TASK ITEM ->
Lines where the string "conversion" appears are to be copied from the entries below.

RECORDED INFORMATION ->
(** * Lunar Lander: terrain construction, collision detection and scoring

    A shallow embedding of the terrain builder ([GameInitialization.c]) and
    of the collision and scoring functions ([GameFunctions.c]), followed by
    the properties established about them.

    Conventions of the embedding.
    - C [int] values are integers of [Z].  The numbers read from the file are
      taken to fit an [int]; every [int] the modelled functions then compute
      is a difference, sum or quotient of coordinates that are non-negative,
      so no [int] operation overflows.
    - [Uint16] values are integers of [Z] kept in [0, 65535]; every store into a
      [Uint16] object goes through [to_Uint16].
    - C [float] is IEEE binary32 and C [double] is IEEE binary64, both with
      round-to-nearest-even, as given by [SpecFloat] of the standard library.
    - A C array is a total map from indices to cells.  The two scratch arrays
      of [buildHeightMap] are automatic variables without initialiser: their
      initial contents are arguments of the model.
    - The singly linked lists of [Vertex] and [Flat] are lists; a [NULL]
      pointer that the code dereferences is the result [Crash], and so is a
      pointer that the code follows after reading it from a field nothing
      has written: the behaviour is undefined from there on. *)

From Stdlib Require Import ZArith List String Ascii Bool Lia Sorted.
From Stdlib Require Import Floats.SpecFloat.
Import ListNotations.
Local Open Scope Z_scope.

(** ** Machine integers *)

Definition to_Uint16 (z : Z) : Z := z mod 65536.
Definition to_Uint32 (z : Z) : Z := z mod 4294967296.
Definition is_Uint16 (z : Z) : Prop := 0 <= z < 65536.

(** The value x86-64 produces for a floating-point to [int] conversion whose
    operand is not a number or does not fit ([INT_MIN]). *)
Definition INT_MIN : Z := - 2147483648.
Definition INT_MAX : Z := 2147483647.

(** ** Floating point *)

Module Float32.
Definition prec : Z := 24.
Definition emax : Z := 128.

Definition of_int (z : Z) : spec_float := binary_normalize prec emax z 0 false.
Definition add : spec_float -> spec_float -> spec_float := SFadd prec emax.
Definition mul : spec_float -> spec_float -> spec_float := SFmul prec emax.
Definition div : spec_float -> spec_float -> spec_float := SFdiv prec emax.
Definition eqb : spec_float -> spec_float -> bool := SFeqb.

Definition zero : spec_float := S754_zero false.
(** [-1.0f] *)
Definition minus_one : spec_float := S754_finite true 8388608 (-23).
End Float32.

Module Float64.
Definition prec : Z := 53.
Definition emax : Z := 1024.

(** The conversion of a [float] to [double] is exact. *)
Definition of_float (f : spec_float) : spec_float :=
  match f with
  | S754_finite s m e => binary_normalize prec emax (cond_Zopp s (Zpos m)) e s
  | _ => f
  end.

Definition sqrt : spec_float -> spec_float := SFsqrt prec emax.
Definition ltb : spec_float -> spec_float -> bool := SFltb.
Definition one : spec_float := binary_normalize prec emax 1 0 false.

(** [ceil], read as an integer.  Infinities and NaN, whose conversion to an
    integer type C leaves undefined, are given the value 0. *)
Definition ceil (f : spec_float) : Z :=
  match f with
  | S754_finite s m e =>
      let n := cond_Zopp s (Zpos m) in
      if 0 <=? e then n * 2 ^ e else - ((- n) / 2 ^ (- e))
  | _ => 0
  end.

TASK RESULT ->
(** The value x86-64 produces for a floating-point to [int] conversion whose
(** The conversion of a [float] to [double] is exact. *)
(** [ceil], read as an integer.  Infinities and NaN, whose conversion to an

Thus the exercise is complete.